Kunjungan lapangan ini merupakan bagian dari rangkaian Pipeline Design Competition (PDC) dalam ajang Mechanical Festival (M-Fest) 2026. Kompetisi bergengsi tersebut diselenggarakan oleh Himpunan Mahasiswa Mesin Institut Teknologi Bandung (ITB).
Edukasi Praktis di Fasilitas Hulu Migas
Ketua Pelaksana M-Fest 2026, Rafi Akbar Maulana, menyampaikan apresiasi mendalam atas kesempatan yang diberikan oleh pihak PHE ONWJ kepada para semifinalis. Menurutnya, pengalaman ini memberikan wawasan yang sangat berharga mengenai operasional nyata di lapangan.
Rafi menambahkan bahwa para peserta dapat melihat langsung bagaimana sistem perpipaan diimplementasikan dalam industri migas. Hal ini memberikan gambaran yang lebih jelas dibandingkan hanya mempelajari teori di ruang kuliah.
Head of Communication, Relations, CID & CSR PHE ONWJ, Ery Ridwan, menegaskan bahwa perusahaan sangat berkomitmen mendukung dunia pendidikan. Melalui transfer pengetahuan ini, diharapkan muncul inovasi-inovasi baru dari para calon insinyur masa depan.
Ery juga berharap pengalaman melihat kompleksitas fasilitas hulu migas ini dapat memacu semangat para mahasiswa. Mereka diharapkan siap menjadi penggerak utama dalam industri energi nasional di masa mendatang.
Mengenal Operasional ORF Muara Karang
Selama kunjungan, para mahasiswa mengikuti serangkaian kegiatan yang dimulai dengan pemaparan teknis mengenai wilayah kerja perusahaan. Materi yang disampaikan mencakup seluruh cakupan operasional hulu migas yang dikelola oleh PHE ONWJ.

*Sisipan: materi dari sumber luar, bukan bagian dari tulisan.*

(** The stable [sort_by_key(|f| (f.start, f.end))]. *)
Fixpoint insert_finding (f : Finding) (l : list Finding) : list Finding :=
  match l with
  | [] => [f]
  | g :: l' => if key_leb f g then f :: l else g :: insert_finding f l'
  end.
Definition sort_findings (l : list Finding) : list Finding := foldr insert_finding [] l.

(** One round of the loop; [merged] is kept last first. *)
Definition merge_one (merged : list Finding) (f : Finding) : list Finding :=
  match merged with
  | last :: older =>
      if (start f <=? end_ last)%nat then
        let e := if (end_ last <? end_ f)%nat then end_ f else end_ last in
        (if f32_ltb (score last) (score f) then mkFinding (category f) (start last) e (score f)
         else mkFinding (category last) (start last) e (score last)) :: older
      else f :: merged
  | [] => [f]
  end.

Definition merge_findings (findings : list Finding) : list Finding :=
  rev (foldl merge_one [] (sort_findings findings)).

(** ** Detectors *)

Definition luhn_term (parity i d : Z) : Z :=
  if i mod 2 =? parity then (if 9 <? d * 2 then d * 2 - 9 else d * 2) else d.

Fixpoint luhn_sum (parity i : Z) (digits : list Z) : Z :=
  match digits with [] => 0 | d :: ds => luhn_term parity i d + luhn_sum parity (i + 1) ds end.

Definition luhn_valid (s : bytes) : bool :=
  let digits := map (fun b => b - 48) (List.filter is_digit s) in
  let n := Z.of_nat (length digits) in
  if negb ((13 <=? n) && (n <=? 19)) then false
  else luhn_sum (n mod 2) 0 digits mod 10 =? 0.

Definition is_secret_char (b : Z) : bool :=
  is_alnum b || (b =? 43) || (b =? 47) || (b =? 95) || (b =? 45) || (b =? 61).

(** ** The mask map *)

Definition MASK_PREFIX : bytes := lit "<edgeguard-".
Definition MASK_SUFFIX : Z := 62.
Definition MAX_PLACEHOLDER_BYTES : nat := 96.

Record MaskMap : Type := mkMaskMap {
  to_placeholder : gmap bytes bytes; to_original : gmap bytes bytes; next_id : Z
}.

Definition MaskMap_default : MaskMap := mkMaskMap ∅ ∅ 0.

Definition is_empty (m : MaskMap) : bool := bool_decide (to_original m = ∅).

Definition placeholder (cat : bytes) (n : Z) : bytes := MASK_PREFIX ++ cat ++ [45] ++ dec n ++ [MASK_SUFFIX].

Definition placeholder_for (m : MaskMap) (cat value : bytes) : bytes * MaskMap :=
  match to_placeholder m !! value with
  | Some p => (p, m)
  | None =>
      let p := placeholder cat (next_id m) in
      (p, mkMaskMap (<[value := p]> (to_placeholder m)) (<[p := value]> (to_original m)) (wrap 64 (next_id m + 1)))
  end.

(** The loop of [unmask]; each round consumes a prefix, so [length rest] rounds are enough. *)
Fixpoint unmask_go (m : MaskMap) (fuel : nat) (rest : bytes) : bytes :=
  match fuel with
  | O => rest
  | S fuel =>
      match find_sub MASK_PREFIX rest with
      | None => rest
      | Some st =>
          let after := drop st rest in
          take st rest ++
          match find_sub [MASK_SUFFIX] after with
          | Some end_rel =>
              let token := take (S end_rel) after in
              default token (to_original m !! token) ++ unmask_go m fuel (drop (S end_rel) after)
          | None => after
          end
      end
  end.

Definition unmask (m : MaskMap) (text : bytes) : bytes :=
  if is_empty m || match find_sub MASK_PREFIX text with None => true | Some _ => false end then text
  else unmask_go m (length text) text.

(** Case 2 of [incomplete_tail]: the cuts from [cut] down to 1. *)
Fixpoint partial_prefix (text : bytes) (cut : nat) : option nat :=
  match cut with
  | O => None
  | S less =>
      if (cut <=? length text)%nat && is_char_boundary text (length text - cut)
         && starts_with MASK_PREFIX (drop (length text - cut) text)
      then Some (length text - cut)%nat
      else partial_prefix text less
  end.

Definition incomplete_tail (text : bytes) : option nat :=
  let case2 := partial_prefix text (length MASK_PREFIX - 1) in
  match rfind_sub MASK_PREFIX text with
  | Some pos =>
      if match find_sub [MASK_SUFFIX] (drop pos text) with None => true | Some _ => false end
         && (length text - pos <=? MAX_PLACEHOLDER_BYTES)%nat
      then Some pos else case2
  | None => case2
  end.

(** What to emit, and the new carry. *)
Definition unmask_stream (m : MaskMap) (carry data : bytes) : bytes * bytes :=
  let buf := carry ++ data in
  if is_empty m then (buf, [])
  else
    let text := take (valid_up_to buf) buf in
    let hold := default (length text) (incomplete_tail text) in
    (unmask m (take hold text), drop hold buf).

Definition flush_unmask (m : MaskMap) (carry : bytes) : bytes :=
  match carry with [] => [] | _ => unmask m (from_utf8_lossy carry) end.

(** A whole response body through [UnmaskStreamState]: its frames, then the flush. *)
Fixpoint unmask_frames (m : MaskMap) (carry : bytes) (frames : list bytes) : bytes :=
  match frames with
  | [] => flush_unmask m carry
  | data :: frames => let '(out, carry) := unmask_stream m carry data in out ++ unmask_frames m carry frames
  end.

(** ** Rewriting a text *)

(** The loop of [redact] and [redact_reversible]; [None] is a panic of the slicing. *)
Fixpoint rewrite_go {S} (render : S -> bytes -> bytes -> bytes * S) (st : S) (text : bytes)
    (findings : list Finding) (cursor : nat) (out : bytes) : option (bytes * S) :=
  match findings with
  | [] => match slice text cursor (length text) with Some t => Some (out ++ t, st) | None => None end
  | f :: findings =>
      if (start f <? cursor)%nat || (length text <? end_ f)%nat then rewrite_go render st text findings cursor out
      else match slice text cursor (start f), slice text (start f) (end_ f) with
           | Some kept, Some matched =>
               let '(r, st) := render st matched (category f) in
               rewrite_go render st text findings (end_ f) (out ++ kept ++ r)
           | _, _ => None
           end
  end.

Definition redact_reversible (text : bytes) (findings : list Finding) (m : MaskMap) : option (bytes * MaskMap) :=
  match findings with
  | [] => Some (text, m)
  | _ => rewrite_go (fun m matched cat => placeholder_for m cat matched) m text findings 0 []
  end.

Para peserta mendapatkan pemahaman mendalam tentang peran vital ORF Muara Karang sebagai fasilitas penerima gas bumi di daratan. Fasilitas ini berfungsi memastikan aliran energi tetap aman, andal, dan efisien sebelum didistribusikan.
Rangkaian kegiatan utama mahasiswa selama kunjungan lapangan meliputi:
- Pemaparan materi teknis mengenai cakupan wilayah kerja dan bisnis hulu migas secara menyeluruh.

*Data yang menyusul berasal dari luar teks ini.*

(** ** The response: step 8 *)

(** What the upstream answered beyond its status: its headers, its body, and whether the deadline passed
    before the body was read. *)
Record UpResponse : Type := mkUpResponse { u_headers : Headers; u_body : list BodyEvent; u_late : bool }.

(** What a streamed body is put through ([CountingBody]). *)
Inductive Filter : Type :=
| Plain
| Record_ (e : DlpEngine (Regex := Regex) (Automaton := Automaton)) (s : Scanner)
| Rewrite (e : DlpEngine (Regex := Regex) (Automaton := Automaton)) (s : Scanner)
| Unmask (m : MaskMap) (carry : bytes).

(** One data frame, and the flush before trailers and at the end. *)
Definition filter_frame (f : Filter) (d : bytes) : option (bytes * Filter) :=
  match f with
  | Plain => Some (d, Plain)
  | Record_ e s => Some (d, Record_ e (record_only (find_iter L) (ac_find_iter L) (f64_log2 L) e s d))
  | Rewrite e s =>
      '(out, s) ← redact_frame (find_iter L) (ac_find_iter L) (f64_log2 L) (char_alphanumeric L) (char_lowercase L)
                    (hash_one L) e s d;
      Some (out, Rewrite e s)
  | Unmask m carry => let '(out, carry) := unmask_stream m carry d in Some (out, Unmask m carry)
  end.

Definition filter_flush (f : Filter) : option (bytes * Filter) :=
  match f with
  | Plain | Record_ _ _ => Some ([], f)
  | Rewrite e s =>
      '(out, s) ← scanner_flush (find_iter L) (ac_find_iter L) (f64_log2 L) (char_alphanumeric L) (char_lowercase L)
                    (hash_one L) e s;
      Some (out, Rewrite e s)
  | Unmask m carry => Some (flush_unmask m carry, Unmask m [])
  end.

Definition if_any (out : bytes) : list bytes := match out with [] => [] | _ => [out] end.

(** The data frames the client receives; an error of the body ends them.  [None] is a panic. *)
Fixpoint streamed_frames (f : Filter) (events : list BodyEvent) : option (list bytes) :=
  match events with
  | [] => '(out, _) ← filter_flush f; Some (if_any out)
  | Data d :: events => '(out, f) ← filter_frame f d; rest ← streamed_frames f events; Some (out :: rest)
  | Trailers :: events =>
      '(out, f) ← filter_flush f; rest ← streamed_frames f events; Some (if_any out ++ rest)
  | (TooLong | BodyFailed) :: _ => Some []
  end.

Definition response_filter (rt : Runtime) (m : MaskMap) : Filter :=
  match dlp rt with
  | Some d =>
      if reversible d then Unmask m []
      else if scan_response d then (if stream_redact d then Rewrite else Record_) d (mkScanner [] [])
      else Plain
  | None => Plain
  end.

Definition dlp_blocks_response (rt : Runtime) : bool :=
  match dlp rt with Some d => scan_response d && bool_decide (Dlp.mode d = Block) | None => false end.

Definition sse_stream (rt : Runtime) (h : Headers) : bool :=
  stream_passthrough rt && is_event_stream (to_str_ok L) h && negb (dlp_blocks_response rt).

Definition whole_stream (rt : Runtime) (h : Headers) (model : option bytes) : bool :=
  negb (sse_stream rt h)
  && streams_any_response (stream_responses rt) (bool_decide (is_Some model))
       (match dlp rt with Some d => reversible d | None => false end)
       (match dlp rt with Some d => scan_response d | None => false end).

Definition harden (rt : Runtime) (h : Headers) : Headers :=
  harden_response (to_str_ok L) (value_ok L) (header_name L) (headers_cfg rt) h.

(** The answer to the client, and how the exchange ends for the budget.  [None] is a panic. *)
Definition respond (rt : Runtime) (rid : bytes) (p : Pool) (a : Affinity) (t : Target) (model : option bytes)
    (m : MaskMap) (status : Z) (u : UpResponse) : option (Finished * Exchange) :=
  let h := match sticky_cookie (value_ok L) p a t with
           | Some c => append (u_headers u) (lit "set-cookie") c
           | None => u_headers u
           end in
  let strip h := strip_hop_by_hop (to_str_ok L) (header_name L) h in
  if sse_stream rt h || whole_stream rt h model then
    let out := strip h in
    let out := if sse_stream rt h then remove out CONTENT_LENGTH else out in
    let events := if whole_stream rt h model && (0 <? max_response_body rt)
                  then limited L (max_response_body rt) (u_body u) else u_body u in
    frames ← streamed_frames (response_filter rt m) events;
    Some (finish rid (lit "ok") (mkResp status (harden rt out) (concat frames)), Streamed frames)
  else
    let capped := 0 <? max_response_body rt in
    let bad outcome status msg := Some (finish rid outcome (text status msg), LlmGate.Failed) in
    if u_late u then bad (lit "upstream_timeout") 504 (lit "Gateway Timeout")
    else match to_bytes (if capped then limited L (max_response_body rt) (u_body u) else u_body u) with
    | None =>
        bad (if capped then lit "upstream_body_too_large" else lit "upstream_body_error") 502 (lit "Bad Gateway")
    | Some b =>
        let out := remove (strip h) CONTENT_LENGTH in
        '(r, _) ← dlp_outbound (find_iter L) (ac_find_iter L) (f64_log2 L) (char_alphanumeric L) (char_lowercase L)
                    (hash_one L) (dlp rt) m (mkResp status out b);
        Some (finish rid (lit "ok") (mkResp (r_status r) (harden rt (r_headers r)) (r_body r)),
              Buffered (is_event_stream (to_str_ok L) out) b)
    end.

(** ** The exchange *)

(** The network as one request meets it: what each attempt comes to, the response, whether an upload was
    read to its end, and the clocks. *)
Record Net : Type := mkNet {
  n_send : nat -> Target -> Headers -> UpBody -> Attempt; n_response : Target -> UpResponse; n_body_read : bool;
  n_now : nat -> Z; n_at_secs : nat -> Z;
  n_reads : bool -> bool -> Reads                       (** the in-flight counts a least-connections pool loads *)
}.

- Penjelasan detail mengenai proses operasional spesifik di Onshore Receiving Facility (ORF) Muara Karang.
- Sesi tanya jawab interaktif antara mahasiswa dengan para praktisi dan ahli teknis dari PHE ONWJ.

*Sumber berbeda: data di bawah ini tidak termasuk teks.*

(* ===== verification/PipelineLaws.v ===== *)
(** * PipelineLaws: what gets through the edge, and what it costs (theorems about [Pipeline])

    Nothing reaches an upstream that every gate has not let through; the headers it arrives with are the
    edge's where the edge answers for them and the client's elsewhere; what is refused early has spent
    nothing; and a response that must not leave does not. *)

From S2P Require Import Prelude Telemetry Text Utf8 Net Units Float Access Limiter Budget Http Health Pool Failover ClientCert Auth KeyVault Llm LlmGate Forwarding ForwardingLaws Cors Waf Dlp StreamInspect Pipeline.

(** ** Headers on the way upstream *)

(** Copying headers one by one keeps every value of every name. *)
Lemma get_all_copy from : forall to n,
  get_all (foldl (fun to (e : bytes * bytes) => append to e.1 e.2) to from) n = get_all to n ++ get_all from n.
Proof.
  induction from as [|e from IH]; intros to n; cbn [foldl]; [by rewrite app_nil_r|].
  rewrite IH, get_all_append, <- app_assoc. f_equal.
  unfold get_all. cbn [List.filter]. unfold named. destruct (decide (n = e.1)) as [->|Hne].
  - by rewrite beq_refl.
  - destruct (beq e.1 n) eqn:E; [apply beq_true in E; congruence|done].
Qed.

Lemma get_all_filter f h n :
  (forall v, f (n, v) = true) -> get_all (List.filter f h) n = get_all h n.
Proof.
  intros Hf. unfold get_all. induction h as [|[m v] h IH]; [done|]. cbn [List.filter].
  unfold named in *. cbn [fst] in *. destruct (beq m n) eqn:E.
  - apply beq_true in E. subst m. rewrite Hf. cbn [List.filter fst]. rewrite beq_refl. cbn [map]. by rewrite IH.
  - destruct (f (m, v)); cbn [List.filter fst]; [rewrite E|]; exact IH.
Qed.

Lemma get_all_filter_none f h n : (forall v, f (n, v) = false) -> get_all (List.filter f h) n = [].
Proof.
  intros Hf. unfold get_all. induction h as [|[m v] h IH]; [done|]. cbn [List.filter].
  unfold named in *. destruct (f (m, v)) eqn:E; [|exact IH]. cbn [List.filter fst].
  destruct (beq m n) eqn:E2; [apply beq_true in E2; congruence|exact IH].
Qed.

Lemma get_all_forward_headers value_ok from n :
  n <> lit "cookie" ->
  get_all (forward_headers value_ok from []) n = if decide (n = lit "host") then [] else get_all from n.
Proof.
  intros Hc. unfold forward_headers.
  set (to := foldl _ _ _).
  assert (Hto : get_all to n = if decide (n = lit "host") then [] else get_all from n).
  { unfold to. rewrite get_all_copy. cbn [get_all List.filter map app]. destruct (decide (n = lit "host")) as [->|Hn].
    - by apply get_all_filter_none.
    - apply get_all_filter. intros v. unfold named. cbn [fst].
      destruct (beq n (lit "host")) eqn:E1; [by apply beq_true in E1|].
      destruct (beq n (lit "cookie")) eqn:E2; [by apply beq_true in E2|done]. }
  destruct (get_all from (lit "cookie")); [done|]. destruct (value_ok _); [|done].
  by rewrite get_all_insert, decide_False.
Qed.

Lemma get_all_strip_sticky value_ok p h n :
  n <> lit "cookie" -> get_all (strip_sticky_cookie value_ok p h) n = get_all h n.
Proof.
  intros Hn. unfold strip_sticky_cookie. destruct (sticky p) as [s|]; [|done].
  destruct (negb (s_strip s)); [done|]. destruct (negb (existsb _ _)); [done|].
  assert (Hr : get_all (remove h (lit "cookie")) n = get_all h n) by by rewrite get_all_remove, decide_False.
  destruct (List.filter _ _); [done|]. destruct (value_ok _); [|done]. by rewrite get_all_insert, decide_False.
Qed.

Lemma get_all_client_cert value_ok h p c n :
  n <> XFCC_HEADER -> get_all (set_client_cert_header value_ok h p c) n = get_all h n.
Proof.
  intros Hn. unfold set_client_cert_header.
  assert (Hr : get_all (if strip_inbound p then remove h XFCC_HEADER else h) n = get_all h n).
  { destruct (strip_inbound p); [|done]. by rewrite get_all_remove, decide_False. }
  destruct (forward p), c as [c|]; try done. destruct (value_ok _); [|done]. by rewrite get_all_insert, decide_False.
Qed.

- Peninjauan langsung ke area fasilitas jaringan pipa energi untuk melihat implementasi sistem di lapangan.
Seluruh daftar kegiatan di atas disusun untuk memberikan gambaran komprehensif mengenai tantangan dan teknologi di sektor energi. Mahasiswa diajak melihat bagaimana teori teknik mesin diaplikasikan pada skala industri besar.
Standar Keselamatan yang Ketat
Setelah mendapatkan pembekalan teori, mahasiswa dipandu untuk melakukan peninjauan langsung ke area jaringan pipa energi. Aspek keselamatan menjadi prioritas utama selama proses observasi lapangan ini berlangsung.
PHE ONWJ menerapkan standar Health, Safety, Security, and Environment (HSSE) yang sangat ketat bagi seluruh pengunjung. Pengawasan dilakukan secara intensif untuk memastikan keamanan setiap peserta selama berada di area operasional yang aktif.
Berikut adalah ringkasan informasi terkait kegiatan kunjungan mahasiswa PHE ONWJ:
| Aspek Kegiatan | Keterangan Detail |
|---|---|
| Penyelenggara Utama | Himpunan Mahasiswa Mesin ITB (M-Fest 2026) |
| Lokasi Kunjungan | ORF Muara Karang, Jakarta |
| Jumlah Peserta | 23 Mahasiswa Semifinalis PDC |
| Tujuan Utama | Edukasi sistem perpipaan dan operasional migas |
| Fokus Utama | Penerapan standar HSSE dan teknologi infrastruktur |
Tabel tersebut merangkum poin-poin penting dari kolaborasi antara sektor industri dan akademisi ini. Melalui program seperti ini, sinergi antara teori kampus dan praktik industri diharapkan semakin kuat.